I'm exploring the idea of a global configuration for libpq --
/etc/libpqrc, if you will -- that contains all of our connection
options and lets people override our decisions. So new users and
established users don't have to agree on what's best for their use
cases, and we can make improvements without fearing that we've locked
some subset of users into their "last version" of Postgres because
they can't upgrade.
I started on a proof of concept and very quickly hit a fork. Do I
1) introduce a completely new config file, or
2) adapt pg_service.conf to this use case?
If you're interested in that proof of concept, I'd like to know which
option you'd like to see first. Some thoughts on each are in the
appendix below, if you've got time, but a quick straw-poll response is
helpful too.
Thanks!
--Jacob
= Appendix: Design Thoughts =
I wanted my PoC to show the following:
- a two-tier approach, so that administrators can set system-wide
defaults in /etc and users can set user-wide overrides for those
defaults in their home directory
- backwards and forwards compatibility (we don't ever break old
libpqs, but new libpqs can add new options safely)

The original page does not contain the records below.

Definition newLog : CommitLog :=
  match New ∅ 1024 (-1) "delete" with Ret _ l => l | _ => mkLog 0 0 false ∅ [] [] 0 ∅ end.
Definition oneSet : CommitLog :=
  match Append len (zeros 20) newLog with Ret _ l => l | _ => newLog end.
Definition ordersStore : Tables :=
  mkTables [] [] [Topic.mk "" "orders" {[0 := [1]]} None false RaftIndex.zero] [] [] [].
Definition ordersReplica (l : CommitLog) : Replica CommitLog :=
  mkReplica 1 (Partition.mk 0 0 "orders" [1] [1] 1 0 0 RaftIndex.zero) true (Some l) 0 0 None.
Definition sampleConfig : Config.t := Config.mk 1 "node" false "a:9092" true 0 false "a:9093" 1 [].
Definition ordersBroker (l : CommitLog) : Broker CommitLog FS Tables SimpleRaft :=
  mkBroker sampleConfig ordersStore [ordersReplica l] {["orders" := {[0 := 0%nat]}]} {[0 := fs l]}
    NewBrokerLookup (mkSimpleRaft true 1 []) [] [] [] [].

Lemma newLog_usable : log_holds newLog 0 [].
Proof.
  destruct (New_empty 1024 (-1) "delete" ltac:(lia)) as (l & E & Hl & H1 & _ & H3).
  unfold newLog. rewrite E. split_and!; [exact Hl|exact H3|rewrite H1; lia|rewrite H1; lia].
Qed.

Lemma oneSet_usable : exists m, LogMessageSet.PutOffset (zeros 20) 0 = Some m /\ log_holds oneSet 0 [m].
Proof.
  destruct (law_append newLog 0 [] (zeros 20) newLog_usable) as (l' & dr & kept & m & E & Ep & Em & Hh);
    [vm_compute; lia|vm_compute; intuition congruence|].
  symmetry in Em. apply app_eq_nil in Em as [-> ->]. exists m. split; [exact Ep|].
  unfold oneSet. change (Append len (zeros 20) newLog) with (log_append (zeros 20) newLog). rewrite E. exact Hh.
Qed.

Lemma orders_serves l b0 msgs : log_holds l b0 msgs ->
  serves (ordersBroker l) "orders" 0 0%nat (ordersReplica l) l b0 msgs.
Proof.
  intros Hh. split_and!; [|vm_compute; reflexivity|reflexivity|reflexivity|reflexivity|exact Hh].
  eexists. vm_compute. reflexivity.
Qed.

Definition produceOne : ProduceRequest.t :=
  ProduceRequest.mk 2 None 1 1000000 [TopicData.mk "orders" [Data.mk 0 (Some (zeros 20))]].
Definition fetchAt (off minBytes wait : Z) : FetchRequest.t :=
  FetchRequest.mk 1 (-1) wait minBytes 0 0 [FetchTopic.mk "orders" [FetchPartition.mk 0 off 100]].

Lemma produce_appends_witness :
  exists l' dropped kept m,
    handleProduce produceOne (fun _ _ => false) (fun _ _ => 5) (ordersBroker newLog) =
      Ret (ProduceResponse.mk 2 [ProduceTopicResponse.mk "orders" [ProducePartitionResponse.mk 0 ErrNone (0 + 0) 5 0]] 0)
        (putLog 0 (ordersReplica newLog) l' (ordersBroker newLog)) /\
    LogMessageSet.PutOffset (zeros 20) (0 + 0) = Some m /\ [] = dropped ++ kept /\
    log_holds l' (0 + len dropped) (kept ++ [m]).
Proof.
  apply (produce_appends (ordersBroker newLog) "orders" 0 0%nat (ordersReplica newLog) newLog 0 [] (zeros 20) produceOne);
    [apply orders_serves, newLog_usable|vm_compute; lia|vm_compute; intuition congruence|reflexivity|vm_compute; reflexivity|reflexivity].
Defined.
(* ===== verification/ClusterProps.v ===== *)
(** * Properties of several brokers *)
From S2P Require Import Prelude Codec ClientApi TopicApi ClusterApi LogMessage Index Segment CommitLog LogReader Structs Store StoreSteps Cluster LogService BrokerState Broker TopicAdmin ClusterWide Samples.

Section cluster.
Context {L R D DB RF : Type} `{CommitLogLaws L R} `{LogDirs D L} `{!LogDirLaws D L R}.
Context {ToLower : string -> string} `{MemdbLaws ToLower DB} `{Raft RF} `{!RaftEntries RF}.
Context `{Msgpack Node.t} `{Msgpack Topic.t} `{Msgpack Partition.t} `{Msgpack Group.t}.
Context (b f b' : Broker L D DB RF) (expired : nat -> bool) (o1 o2 : nat -> map_order) (rnd : nat -> nat -> nat).
Context (reqs : CreateTopicRequests.t) (req : CreateTopicRequest.t) (br : BrokerMeta.t).

(** C6: a topic that was created without an error reaches the other brokers.  A
    broker that had applied what the controller had applies the entries of the
    creation without a panic and then has the controller's store; the
    controller has sent it the assignment, which it obeys: it serves every
    partition that it is to lead, from an empty log. *)
Theorem create_topic_reaches_followers
    (Hreq : single reqs req b) (Hexp : expired 0%nat = false)
    (Hmem : CreateTopicRequest.ReplicationFactor req <= int16 (len (members b)))
    (Hcr : creatable (o1 0%nat) (o2 0%nat) req b)
    (Hfo : follows (Brokers (o1 0%nat) (knownBrokers b)) req b f br)
    (Hok : handleCreateTopic expired o1 o2 rnd reqs b = Ret (topicAnswer reqs req ErrNone) b') :
  exists ps es f1 cs f',
    created b' (CreateTopicRequest.Topic req) ps /\
    raft_entries (raft b') = raft_entries (raft b) ++ es /\
    catchUp es f = Some f1 /\ agree (db b') (db f1) /\
    (BrokerMeta.BrokerAddr br, isrRequest b ps) ∈ sent b' /\
    handleLeaderAndISR (isrRequest b ps) f1 = Ret (LeaderAndISRResponse.mk 0 0 cs) f' /\
    forall i p, ps !! i = Some p -> Partition.Leader p = configID f -> hosts f' (CreateTopicRequest.Topic req) (Z.of_nat i).
Proof.
  destruct (creation_seen b b' f expired o1 o2 rnd reqs req br Hreq Hexp Hmem Hcr Hfo Hok)
    as (ps & es & d & Hm & Hn & [Hlog Hrep] & Hsent & Ed & Hd).
  destruct (tm_policy _ _ _ _ _ _ Hm) as (topic & Ht & Hp). rewrite (agree_topic _ _ _ Hd) in Ht.
  destruct (follower_serves b (set_db d f) (CreateTopicRequest.Topic req) ps topic Hn Ht Hp) as (cs & f' & Ef & Hh).
  { intros i Hi. apply (fo_disk _ _ _ _ _ Hfo). rewrite (tm_count _ _ _ _ _ _ Hm) in Hi. lia. }
  exists ps, es, (set_db d f), cs, f'. split_and!; try assumption; [apply (tm_known _ _ _ _ _ _ Hm)|].
  unfold catchUp. rewrite Ed. reflexivity.
Qed.

(** C37: the order of the two messages is not enforced.  A broker that handles the
    assignment before it has applied the entries refuses every partition that
    it is to lead, in codes that the controller does not look at, and answers
    without an error; also when it has caught up with the controller's store,
    nothing can be produced to these partitions there. *)
Theorem early_assignment_unserved
    (Hreq : single reqs req b) (Hexp : expired 0%nat = false)
    (Hmem : CreateTopicRequest.ReplicationFactor req <= int16 (len (members b)))
    (Hcr : creatable (o1 0%nat) (o2 0%nat) req b)
    (Hfo : follows (Brokers (o1 0%nat) (knownBrokers b)) req b f br)
    (Hok : handleCreateTopic expired o1 o2 rnd reqs b = Ret (topicAnswer reqs req ErrNone) b') :
  exists ps es cs f1 f',
    created b' (CreateTopicRequest.Topic req) ps /\
    raft_entries (raft b') = raft_entries (raft b) ++ es /\
    (BrokerMeta.BrokerAddr br, isrRequest b ps) ∈ sent b' /\
    handleLeaderAndISR (isrRequest b ps) f = Ret (LeaderAndISRResponse.mk 0 0 cs) f1 /\
    catchUp es f1 = Some f' /\ agree (db b') (db f') /\
    forall i p, ps !! i = Some p -> Partition.Leader p = configID f ->
      cs !! i = Some (LeaderAndISRPartition.mk (CreateTopicRequest.Topic req) (Z.of_nat i) ErrUnknownTopicOrPartition) /\
      forall rs now, produceFn (CreateTopicRequest.Topic req) (Data.mk (Z.of_nat i) rs) now f' =
        Ret (Some (ErrReplicaNotAvailable, None)) f'.
Proof.
  destruct (creation_seen b b' f expired o1 o2 rnd reqs req br Hreq Hexp Hmem Hcr Hfo Hok)
    as (ps & es & d & Hm & Hn & [Hlog Hrep] & Hsent & Ed & Hd).
  destruct (tm_policy _ _ _ _ _ _ Hm) as (topic & Ht & _). rewrite (agree_topic _ _ _ Hd) in Ht.
  destruct (early_request b f (CreateTopicRequest.Topic req) ps Hn) as (cs & f1 & E & Hdb & Hcodes & Hidle).
  { rewrite <- (agree_topic _ _ _ (fo_agree _ _ _ _ _ Hfo)). apply (cr_name _ _ _ _ Hcr). }
  exists ps, es, cs, f1, (set_db d f1). split_and!; try assumption; [apply (tm_known _ _ _ _ _ _ Hm)| |].
  - unfold catchUp. rewrite Hdb, Ed. reflexivity.
  - intros i p Hi Hl. split; [exact (Hcodes i p Hi Hl)|]. intros rs now. eapply idle_refuses; [apply idle_set_db, (Hidle _ _ Hi)|exact Ht].
Qed.
End cluster.

(** ** Concrete inputs: two brokers *)
#[local] Existing Instances nodePack topicPack partitionPack groupPack logOps logLaws CommitLog_dirs LoggedRaft_ops
  LoggedRaft_entries Tables_ascii Tables_ascii_laws.
#[local] Instance pairDirLaws : LogDirLaws FS CommitLog Reader := CommitLog_dir_laws len.

(** Broker 1 controls, broker 2 follows. *)
Definition pairRequest : CreateTopicRequest.t := CreateTopicRequest.mk "orders" 2 1 ∅ ∅.
Definition pairRequests : CreateTopicRequests.t := CreateTopicRequests.mk 0 [pairRequest] 1000 false.
Definition otherConfig : Config.t := Config.mk 2 "other" false "b:9092" true 0 false "b:9093" 1 [].
Definition otherMember : SerfMember.t :=
  SerfMember.mk "other" {["role" := "jocko"; "id" := "2"; "raft_addr" := "b:9093"; "broker_addr" := "b:9092"]} 1.
Definition otherMeta : BrokerMeta.t := BrokerMeta.mk 2 "" false 0 false 1 "b:9093" "" "b:9092".
Definition pairOf (c : Config.t) (leads : bool) : Broker CommitLog FS Tables LoggedRaft :=
  mkBroker c (NewMemDB : Tables) [] ∅ ∅ (AddBroker otherMeta (AddBroker loneMeta NewBrokerLookup))
    (mkLoggedRaft leads [] [Server.mk "1" "a:9093" true; Server.mk "2" "b:9093" true]) [loneMember; otherMember] []
    [true; true] [].
Definition controller : Broker CommitLog FS Tables LoggedRaft := pairOf loneConfig true.
Definition otherBroker : Broker CommitLog FS Tables LoggedRaft := pairOf otherConfig false.
Definition inOrder : nat -> map_order := fun _ => canonical_order.
Definition never : nat -> bool := fun _ => false.
Definition evenly : nat -> nat -> nat := fun _ i => i.

Lemma commits_logged n : forall r : LoggedRaft, lr_leads r = true -> commits n r.
Proof.
  induction n as [|n IH]; intros r Hl; [exact I|]. intros buf. cbn. rewrite Hl.
  eexists _, _. split; [reflexivity|]. apply IH. reflexivity.
Qed.

Lemma pair_creatable : creatable canonical_order canonical_order pairRequest controller.
Proof.
  split.
  - split; exact canonical_order_valid.
  - split; apply (bool_decide_unpack _); vm_compute; exact I.
  - vm_compute. intuition congruence.
  - split; [discriminate|vm_compute; reflexivity].
  - split; [intros t _|intros p]; apply countable_packs.
  - apply commits_logged. reflexivity.
  - intros i _. reflexivity.
Qed.

Lemma pair_single : single pairRequests pairRequest controller.
Proof. split_and!; reflexivity. Qed.

Lemma pair_follows : follows (Brokers canonical_order (knownBrokers controller)) pairRequest controller otherBroker otherMeta.
Proof.
  split.
  - split_and!; [vm_compute; repeat constructor|reflexivity|discriminate].
  - split; [intros K V t k _; reflexivity|reflexivity].
  - intros i _. reflexivity.
Qed.

(** The controller creates the topic, one partition for each broker. *)
Lemma pair_creates : exists b', handleCreateTopic never inOrder inOrder evenly pairRequests controller =
  Ret (topicAnswer pairRequests pairRequest ErrNone) b'.
Proof.
  destruct (handleCreateTopic_made never inOrder inOrder evenly pairRequests pairRequest controller pair_single eq_refl)
    as (code & b' & ps & E & _); [vm_compute; congruence|exact pair_creatable|].
  assert (Hc : match handleCreateTopic never inOrder inOrder evenly pairRequests controller with
               | Ret a _ => TopicErrorCode.ErrorCode <$> CreateTopicsResponse.TopicErrorCodes a
               | _ => [] end = [ErrNone]) by (vm_compute; reflexivity).
  rewrite E in Hc. injection Hc as ->. exists b'. exact E.
Qed.

Lemma create_topic_reaches_followers_witness :
  exists b' ps es f1 cs f',
    handleCreateTopic never inOrder inOrder evenly pairRequests controller =
      Ret (topicAnswer pairRequests pairRequest ErrNone) b' /\
    created b' "orders" ps /\
    raft_entries (raft b') = es /\ catchUp es otherBroker = Some f1 /\ agree (db b') (db f1) /\
    ("b:9092", isrRequest controller ps) ∈ sent b' /\
    handleLeaderAndISR (isrRequest controller ps) f1 = Ret (LeaderAndISRResponse.mk 0 0 cs) f' /\
    forall i p, ps !! i = Some p -> Partition.Leader p = 2 -> hosts f' "orders" (Z.of_nat i).
Proof.
  destruct pair_creates as [b' E]. exists b'.
  destruct (create_topic_reaches_followers controller otherBroker b' never inOrder inOrder evenly pairRequests pairRequest
    otherMeta pair_single eq_refl) as (ps & es & f1 & cs & f' & Hc & He & Hrest);
    [vm_compute; congruence|exact pair_creatable|exact pair_follows|exact E|].
  exists ps, es, f1, cs, f'. exact (conj E (conj Hc (conj He Hrest))).
Defined.

Lemma early_assignment_unserved_witness :
  exists b' ps es cs f1 f',
    handleCreateTopic never inOrder inOrder evenly pairRequests controller =
      Ret (topicAnswer pairRequests pairRequest ErrNone) b' /\
    created b' "orders" ps /\
    raft_entries (raft b') = es /\ ("b:9092", isrRequest controller ps) ∈ sent b' /\
    handleLeaderAndISR (isrRequest controller ps) otherBroker = Ret (LeaderAndISRResponse.mk 0 0 cs) f1 /\
    catchUp es f1 = Some f' /\ agree (db b') (db f') /\
    forall i p, ps !! i = Some p -> Partition.Leader p = 2 ->
      cs !! i = Some (LeaderAndISRPartition.mk "orders" (Z.of_nat i) ErrUnknownTopicOrPartition) /\
      forall rs now, produceFn "orders" (Data.mk (Z.of_nat i) rs) now f' = Ret (Some (ErrReplicaNotAvailable, None)) f'.
Proof.
  destruct pair_creates as [b' E]. exists b'.
  destruct (early_assignment_unserved controller otherBroker b' never inOrder inOrder evenly pairRequests pairRequest
    otherMeta pair_single eq_refl) as (ps & es & cs & f1 & f' & Hc & He & Hrest);
    [vm_compute; congruence|exact pair_creatable|exact pair_follows|exact E|].
  exists ps, es, cs, f1, f'. exact (conj E (conj Hc (conj He Hrest))).
Defined.

(** Broker 2 leads one of the two partitions. *)
Lemma pair_leaders :
  match handleCreateTopic never inOrder inOrder evenly pairRequests controller with
  | Ret _ b' => (fun x => PartitionState.Leader <$> LeaderAndISRRequest.PartitionStates (snd x)) <$> sent b'
  | _ => [] end = [[1; 2]].
Proof. vm_compute. reflexivity. Qed.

That last part is why I initially preferred option (1). I didn't want
to have to figure out the cross-compatibility implications of adapting
pg_service.conf. I thought we could use installation-specific
/etc/postgresql/<version>/libpqrc files and have them be completely
separate from the longstanding service concept.
Unfortunately that has at least one design mistake, which is that the
user-tier config file can't have a version-specific prefix. So I
either put the version into the name (gross), or else I have to solve
cross-compatibility anyway.
If I adapt pg_service.conf, I get the tier system for free. But I
would still have to invent some sort of forwards compatibility
mechanism, and my ideas so far involve adding non-INI syntax to the
beginning of the file, where it would be ignored by existing versions.
It puts us closer to ssh_config territory. Not sure how well that
would go over; there are other projects parsing this.